** Opening Source data block **

(** * Tangelo examples: the Hamiltonian-inspired qubit-ADAPT operator pool,
      the ADAPT growth loop and the hardware-efficient ansatz (HEA)

    The Python sources embedded here are
    - [get_pool] and the penalty-term cells of [examples/adapt.ipynb];
    - [EulerCircuit], [EntanglerCircuit], [HEACircuit] and the class [HEA]
      of the custom-ansatz VQE tutorial notebook;
    - [ladder_gates] of [examples/linq/3.noisy_simulation.ipynb].

    Numpy integer arrays are lists of [Z]; Python exceptions are an error
    monad; Python's floats and complex numbers are rationals and pairs of
    rationals (only the literals 0.0, 1.0 and 1.0j are ever built). *)

From Stdlib Require Import ZArith QArith Qabs Lia.
From stdpp Require Import base list strings gmap.

Open Scope string_scope.
Open Scope nat_scope.
Open Scope list_scope.
Open Scope stdpp_scope.

(** ** Python exceptions as an error monad *)

Inductive exn : Type :=
  | KeyError (key : string)
  | IndexError (container : string)
  | ValueError (msg : string)
  | AttributeError (attribute : string).

Inductive result (A : Type) : Type :=
  | Ok (a : A)
  | Raise (e : exn).
Arguments Ok {A} a.
Arguments Raise {A} e.

Definition bind {A B : Type} (r : result A) (k : A → result B) : result B :=
  match r with
  | Ok a => k a
  | Raise e => Raise e
  end.

Notation "'let!' x ':=' r 'in' k" := (bind r (λ x, k))
  (at level 10, x name, r at level 100, k at level 200, only parsing).

Definition from_option {A : Type} (e : exn) (o : option A) : result A :=
  match o with
  | Some a => Ok a
  | None => Raise e
  end.

(** ** Qubit operators *)

(** Complex coefficients; [1.0j] is the imaginary unit. *)
Record complex : Type := Complex { re : Q; im : Q }.

Definition j1 : complex := Complex 0 1.

(** A Pauli-string term: a tuple of (qubit index, action) pairs, with the
    action one of the strings "X", "Y", "Z". *)
Abbreviation term := (list (nat * string)).

(** Modelled from the spec: the class [QubitOperator] of
    [tangelo.toolboxes.operators] is not part of the sources at hand.  The
    spec gives it as "a mapping from Pauli-string term (sequence of
    (qubit-index, single-qubit-Pauli) pairs) to complex coefficient"; the
    mapping is a Python dict, kept here in its insertion order. *)
Record QubitOperator : Type := mkQubitOperator {
  terms : list (term * complex)
}.

(** [QubitOperator(operator_tuple, coefficient)]: an operator with this
    single term. *)
Definition QubitOperator_of (operator_tuple : term) (coefficient : complex)
  : QubitOperator :=
  {| terms := [(operator_tuple, coefficient)] |}.

(** Iterating over the dict [qubit_hamiltonian.terms] yields its keys. *)
Definition keys (op : QubitOperator) : list term := (terms op).*1.

#[global] Instance complex_eq_dec : EqDecision complex.
Proof.
  intros [a b] [c d].
  destruct (decide (Qnum a = Qnum c ∧ Qden a = Qden c
                    ∧ Qnum b = Qnum d ∧ Qden b = Qden d)) as [H|H].
  - left. destruct a, b, c, d; simpl in *. destruct H as (-> & -> & -> & ->).
    reflexivity.
  - right. intros [= -> ->]. apply H. repeat split.
Defined.

#[global] Instance QubitOperator_eq_dec : EqDecision QubitOperator.
Proof.
  intros [a] [b]. destruct (decide (a = b)) as [->|H].
  - left; reflexivity.
  - right; congruence.
Defined.

(** ** [get_pool] of examples/adapt.ipynb *)

Module Pool.

(** [pauli_lookup = {'Z':1, 'X':2, 'Y':3}] *)
Definition pauli_lookup : gmap string Z :=
  {[ "Z" := 1%Z; "X" := 2%Z; "Y" := 3%Z ]}.

(** [pauli_reverse_lookup = ['I', 'Z', 'X', 'Y']] *)
Definition pauli_reverse_lookup : list string := ["I"; "Z"; "X"; "Y"].

(** The local lists of [get_pool], together with the Hamiltonian object the
    caller handed in (the loop only ever reads it). *)
Record frame : Type := mkFrame {
  qubit_hamiltonian : QubitOperator;
  pool_generators : list QubitOperator;
  pool_tuples : list term;
  indices : list (list bool)
}.

(** The inner loop
    [for index, action in term:
         if pauli_lookup[action] > 1: pauli_string[index] = pauli_lookup[action]].
    A missing key raises [KeyError]; a write past the end of the numpy array
    raises [IndexError]. *)
Fixpoint identify_xy (t : term) (pauli_string : list Z) : result (list Z) :=
  match t with
  | [] => Ok pauli_string
  | (index, action) :: t' =>
      let! v := from_option (KeyError action) (pauli_lookup !! action) in
      if (1 <? v)%Z then
        if decide (index < length pauli_string)
        then identify_xy t' (<[index := v]> pauli_string)
        else Raise (IndexError "pauli_string")
      else identify_xy t' pauli_string
  end.

(** [tuple(pauli_string > 1)] *)
Definition action_mask_of (pauli_string : list Z) : list bool :=
  (λ v, (1 <? v)%Z) <$> pauli_string.

(** Python's builtin [sum] over the array. *)
Definition sum (pauli_string : list Z) : Z := foldl Z.add 0%Z pauli_string.

(** [np.where(pauli_string > 1)[0][0]]: the first index whose entry exceeds
    1; indexing the empty result raises [IndexError]. *)
Definition where_first (pauli_string : list Z) : result nat :=
  from_option (IndexError "where")
    (fst <$> list_find (λ v, (1 < v)%Z) pauli_string).

(** [pauli_string[flip_index] += (-1)**(pauli_string[flip_index] % 2)] *)
Definition flip_at (flip_index : nat) (pauli_string : list Z) : result (list Z) :=
  let! v := from_option (IndexError "pauli_string") (pauli_string !! flip_index) in
  Ok (<[flip_index := (v + (-1) ^ (v mod 2))%Z]> pauli_string).

(** [[(index, pauli_reverse_lookup[pauli])
      for index, pauli in enumerate(pauli_string) if pauli > 0]],
    with the enumeration starting at [start]. *)
Fixpoint operator_tuple_from (start : nat) (pauli_string : list Z) : result term :=
  match pauli_string with
  | [] => Ok []
  | pauli :: rest =>
      if (0 <? pauli)%Z then
        let! a := from_option (IndexError "pauli_reverse_lookup")
              (pauli_reverse_lookup !! Z.to_nat pauli) in
        let! tl := operator_tuple_from (S start) rest in
        Ok ((start, a) :: tl)
      else operator_tuple_from (S start) rest
  end.

(** One pass of the body of [for term in qubit_hamiltonian.terms]. *)
Definition get_pool_step (n_qubits : nat) (fr : frame) (t : term) : result frame :=
  let! pauli_string := identify_xy t (replicate n_qubits 0%Z) in
  let action_mask := action_mask_of pauli_string in
  if decide (action_mask ∈ indices fr) then Ok fr
  else if decide ((sum pauli_string mod 2 = 0)%Z ∧ (sum pauli_string > 0)%Z) then
    let! flip_index := where_first pauli_string in
    let! pauli_string := flip_at flip_index pauli_string in
    let! operator_tuple := operator_tuple_from 0 pauli_string in
    Ok {| qubit_hamiltonian := qubit_hamiltonian fr;
          pool_generators := pool_generators fr ++ [QubitOperator_of operator_tuple j1];
          pool_tuples := pool_tuples fr ++ [operator_tuple];
          indices := indices fr ++ [action_mask] |}
  else Ok fr.

Fixpoint get_pool_loop (n_qubits : nat) (ts : list term) (fr : frame) : result frame :=
  match ts with
  | [] => Ok fr
  | t :: ts' =>
      let! fr' := get_pool_step n_qubits fr t in
      get_pool_loop n_qubits ts' fr'
  end.

(** The frame on entry: three empty lists. *)
Definition entry (H : QubitOperator) : frame :=
  {| qubit_hamiltonian := H; pool_generators := []; pool_tuples := []; indices := [] |}.

(** The whole call, returning the final frame. *)
Definition get_pool_run (H : QubitOperator) (n_qubits : nat) : result frame :=
  get_pool_loop n_qubits (keys (qubit_hamiltonian (entry H))) (entry H).

(** [get_pool(qubit_hamiltonian, n_qubits)] *)
Definition get_pool (H : QubitOperator) (n_qubits : nat) : result (list QubitOperator) :=
  let! fr := get_pool_run H n_qubits in
  Ok (pool_generators fr).

End Pool.

(** The example of the notebook: one excitation and its conjugate. *)
Definition notebook_operator : QubitOperator :=
  {| terms :=
       [ ([(0, "X"); (1, "X"); (2, "Y"); (3, "Y")], Complex (-1) 0);
         ([(0, "X"); (1, "Y"); (2, "Y"); (3, "X")], Complex 1 0);
         ([(0, "Y"); (1, "X"); (2, "X"); (3, "Y")], Complex 1 0);
         ([(0, "Y"); (1, "Y"); (2, "X"); (3, "X")], Complex (-1) 0) ] |}.

(** ** Vocabulary of the claims about [get_pool] *)

Module PoolSpec.

(** A factor is an X/Y factor when its action is "X" or "Y". *)
Definition is_xy (f : nat * string) : Prop := f.2 = "X" ∨ f.2 = "Y".

#[global] Instance is_xy_dec f : Decision (is_xy f).
Proof. unfold is_xy. apply _. Defined.

(** The term with its Z factors discarded. *)
Definition xy_factors (t : term) : term := filter is_xy t.

(** The qubits a term acts on with X or Y, in the order of the term. *)
Definition xy_support (t : term) : list nat := (xy_factors t).*1.

Definition count_Y (t : term) : nat := length (filter (λ f, f.2 = "Y") t).

Definition has_xy (t : term) : Prop := xy_factors t ≠ [].

(** X becomes Y and Y becomes X. *)
Definition flip (action : string) : string :=
  if decide (action = "X") then "Y"
  else if decide (action = "Y") then "X"
  else action.

(** The first factor of a term flipped, the others kept. *)
Definition flip_first (t : term) : term :=
  match t with
  | [] => []
  | (index, action) :: rest => (index, flip action) :: rest
  end.

(** The generator the claims describe for a term: Z factors dropped, first
    X/Y factor flipped, coefficient 1.0j. *)
Definition spec_generator (t : term) : QubitOperator :=
  QubitOperator_of (flip_first (xy_factors t)) j1.

(** The set of qubits a term acts on with X or Y: its qubit-support
    pattern, the set its action mask marks. *)
Definition xy_qubits (t : term) : gset nat := list_to_set (xy_support t).

(** The set of qubits a pool generator acts on. *)
Definition generator_qubits (g : QubitOperator) : gset nat :=
  list_to_set (concat ((λ tc, (tc.1).*1) <$> terms g)).

(** The distinct qubit-support patterns among the terms of a Hamiltonian. *)
Definition support_patterns (H : QubitOperator) : gset (gset nat) :=
  list_to_set (xy_qubits <$> keys H).

(** Invariant of [QubitOperator] keys: factors sorted by strictly increasing
    qubit index (so each qubit at most once), actions among X, Y, Z. *)
Fixpoint ascending_from (k : nat) (t : term) : Prop :=
  match t with
  | [] => True
  | (index, _) :: rest => k ≤ index ∧ ascending_from (S index) rest
  end.

Definition wf_term (t : term) : Prop :=
  ascending_from 0 t ∧ Forall (λ f, f.2 = "X" ∨ f.2 = "Y" ∨ f.2 = "Z") t.

Definition wf_operator (H : QubitOperator) : Prop := Forall wf_term (keys H).

(** [n_qubits] covers a term when every X/Y factor sits on a qubit below it
    (the docstring: "number of qubits for Hamiltonian"). *)
Definition covers (n_qubits : nat) (t : term) : Prop :=
  Forall (λ f, is_xy f → f.1 < n_qubits) t.

Definition covers_operator (n_qubits : nat) (H : QubitOperator) : Prop :=
  Forall (covers n_qubits) (keys H).

(** The term [t], met by the loop after the terms [before], appends the
    generator [g] to the pool. *)
Definition produces (n_qubits : nat) (H : QubitOperator)
    (before : list term) (t : term) (g : QubitOperator) : Prop :=
  ∃ fr fr',
    Pool.get_pool_loop n_qubits before (Pool.entry H) = Ok fr
    ∧ Pool.get_pool_step n_qubits fr t = Ok fr'
    ∧ Pool.pool_generators fr' = Pool.pool_generators fr ++ [g].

** Closing Source data block **

Work to complete → The lines to extract from the data above begin with the line containing "qubit_hamiltonian := qubit_hamiltonian fr;" and end with the line containing "indices := indices". Extract them exactly, including both.

Answer below →
    Ok {| qubit_hamiltonian := qubit_hamiltonian fr;
          pool_generators := pool_generators fr ++ [QubitOperator_of operator_tuple j1];
          pool_tuples := pool_tuples fr ++ [operator_tuple];
          indices := indices fr ++ [action_mask] |}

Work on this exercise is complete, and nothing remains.